VO : The Children of Abraham. Robert Littell, journaliste et écrivain émérite, a de la suite dans les idées. Malgré la collection de l’éditeur, cette œuvre ressemble plus à un cours de philosophie (et d’histoire) qu’à un polar. Sous couvert d’un enlèvement en pleine Palestine, victime et ravisseur vont avoir une conversation des plus intéressantes sur le sens de leurs combats et ce qui les différencient.
Il était une fois…
Isaac Apfulbaum a été enlevé.

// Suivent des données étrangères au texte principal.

(** * EmoNet emotion detector: device selection, model loading and the
      [predict] pipeline of [emotion_detector.py], with the response model of
      [server.py].

    The Python code is embedded shallowly.  Python [int] is [Z], [str] is
    [string] (the ASCII fragment), a [float32]/[float] value is the
    Standard Library's IEEE-754 specification type [spec_float], a [dict]
    with string keys is a [gmap string _], and a function that can raise
    returns a [result].  Calls into PyTorch, OpenCV's resampler, the SFD face
    detector and the EmoNet network are parameters of the development. *)

From Stdlib Require Import ZArith List Ascii String Bool Lia.
From Stdlib Require Import Sorting.Permutation Sorting.Sorted.
From Stdlib Require Import Floats.SpecFloat.
From stdpp Require Import base option list sorting strings pretty gmap fin_maps.

Local Open Scope string_scope.
Local Open Scope Z_scope.

(** ** Exceptions and fallible computations *)

Module Py.

(** The exceptions the two modules can see.  [ExternalError] stands for
    whatever a library call raises ([subprocess], [torch], [cv2.resize], the
    detector, the network); it is a different class from the ones the code
    raises or indexes into itself. *)
Inductive exn :=
  | FileNotFoundError (msg : string)
  | ValueError (msg : string)
  | IndexError
  | KeyError (key : Z + string)
  | cv2_error
  | ExternalError (what : string).

Inductive result (A : Type) :=
  | Ok (a : A)
  | Raise (e : exn).
Arguments Ok {A} a.
Arguments Raise {A} e.

#[global] Instance result_ret : MRet result := fun A a => Ok a.
#[global] Instance result_bind : MBind result := fun A B f m =>
  match m with
  | Ok a => f a
  | Raise e => Raise e
  end.

(** [try: body except Exception: return dflt] *)
Definition try_except {A} (body : result A) (dflt : A) : A :=
  match body with
  | Ok a => a
  | Raise _ => dflt
  end.

Definition is_ok {A} (r : result A) : bool :=
  match r with Ok _ => true | Raise _ => false end.

(** *** [str] methods used by the GPU query *)

Definition newline : string := String (ascii_of_nat 10) EmptyString.

(** [str.isspace] on an ASCII character: TAB, LF, VT, FF, CR, FS, GS, RS, US
    and the space. *)
Definition isspace (c : ascii) : bool :=
  let n := nat_of_ascii c in
  ((9 <=? n)%nat && (n <=? 13)%nat) || ((28 <=? n)%nat && (n <=? 32)%nat).

Fixpoint lstrip (s : list ascii) : list ascii :=
  match s with
  | c :: s' => if isspace c then lstrip s' else s
  | [] => []
  end.
(** One row was returned, two are written. *)
Lemma export_after_filter_writes_all_matches_witness :
  export_last_result "open.csv" (with_result (keep [ticket1; ticket3]))
    = (Done (Exported "/srv/data/open.csv" 2), with_result (keep [ticket1; ticket3])).
Proof.
  assert (Hout : resolve_under (base_dir (loaded tickets)) "open.csv"
                 = Returned (mkPath "/" ["srv"; "data"; "open.csv"])) by reflexivity.
  destruct (export_after_filter_writes_all_matches
              (loaded tickets) (with_result (keep [ticket1; ticket3]))
              [status_open] "and" 1 2 (to_dict_records (keep [ticket1]))
              "open.csv" (mkPath "/" ["srv"; "data"; "open.csv"])
              filter_open_limit_1 Hout eq_refl eq_refl)
    as (selection & Hlast & _ & _ & Hexport).
  apply Hexport. reflexivity.
Defined.

Lemma row_count_counts_the_mask_witness :
  exists d mask,
    df (loaded tickets) = Some d
    /\ filter_loop d "and" None [status_open] = Done mask
    /\ match mask with
       | None => [status_open] = [] /\ 2 = nrows d
       | Some m => [status_open] <> [] /\ length m = nrows d /\ 2 = count_true m
       end.
Proof.
  exact (row_count_counts_the_mask (loaded tickets) _ [status_open] "and" 1 2 _
           filter_open_limit_1).
Defined.

Lemma filter_open_an :
  filter_rows ([status_open] ++ [owner_has_an]) "and" 1 (loaded tickets)
    = (Done (Selected 1 (to_dict_records (keep [ticket1]))),
       with_result (keep [ticket1])).
Proof. vm_compute. reflexivity. Defined.

Lemma one_more_filter_narrows_and_witness :
  exists sel1 sel2,
    last_result (with_result (keep [ticket1; ticket3])) = Some sel1
    /\ last_result (with_result (keep [ticket1])) = Some sel2
    /\ sublist (rows sel2) (rows sel1)
    /\ 1 <= 2.
Proof.
  exact (one_more_filter_narrows_and (loaded tickets) _ _ [status_open] owner_has_an
           1 2 1 _ _ filter_open_limit_1 filter_open_an).
Defined.

Lemma filter_an_or :
  filter_rows [owner_has_an] "or" 1 (loaded tickets)
    = (Done (Selected 1 (to_dict_records (keep [ticket1]))),
       with_result (keep [ticket1])).
Proof. vm_compute. reflexivity. Defined.

Lemma filter_an_or_open :
  filter_rows ([owner_has_an] ++ [status_open]) "or" 1 (loaded tickets)
    = (Done (Selected 2 (to_dict_records (keep [ticket1]))),
       with_result (keep [ticket1; ticket3])).
Proof. vm_compute. reflexivity. Defined.

Lemma one_more_filter_widens_or_witness :
  exists sel1 sel2,
    last_result (with_result (keep [ticket1])) = Some sel1
    /\ last_result (with_result (keep [ticket1; ticket3])) = Some sel2
    /\ sublist (rows sel1) (rows sel2)
    /\ 1 <= 2.
Proof.
  assert (Hne : [owner_has_an] <> []) by discriminate.
  exact (one_more_filter_widens_or (loaded tickets) _ _ [owner_has_an] status_open
           1 1 2 _ _ Hne filter_an_or filter_an_or_open).
Defined.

Mais pourquoi ? Serait-il, en plus d’être un rabin influent et virulent, le cerveau d’un groupe de terroristes israéliens ? La question sera posée par l’homme responsable de son kidnapping, Abu Bakr, qui est également assez connu niveau intégrisme religieux. Lors de la captivité du rabin, celui-ci et l’islamiste transformeront les intérogatoires d’usage en discussions passionnées. Sera-t-il libéré à temps ?
Critique des Enfants d’Abraham
Petit mot sur la famille Littell. Robert L., c’est bien le daron de Jonathan, vous savez, celui qui a écrit Les Bienveillantes… Déjà que le fiston a fait fort niveau culture (et indigestion pour certains), Le Tigre n’a pas vraiment été étonné par la qualité du titre de Robert. Une famille d’intellectuels comme on en fait rarement.
Un rabbin est gardé en otage par des islamistes. Il s’ensuit, presque naturellement, un dialogue de haut niveau entre Isaac et son ravisseur, Abu. Parallèlement, le Mossad, aidé par un journaliste (qui en fait partie), tente de libérer le rabbin qui est retenu en plein territoire palestinien.
Les enfants d’Abraham est un roman ambitieux, et ça a plutôt bien fonctionné pour l’auteur. L’histoire sur la façon dont les services secrets tentent de retrouver l’otage n’a que peu d’importance par rapport au face-à-face tendu entre les deux ennemis, avec de puissants dialogues entre eux. L’évolution de leur relation, subtile mais nette, est instructive (car parsemée de nombreuses référence) jusqu’à ce que le vieux rabbin et le théologien islamique parviennent, dans les dernières pages, à se faire la bise en s’appelant mutuellement « mon frère ».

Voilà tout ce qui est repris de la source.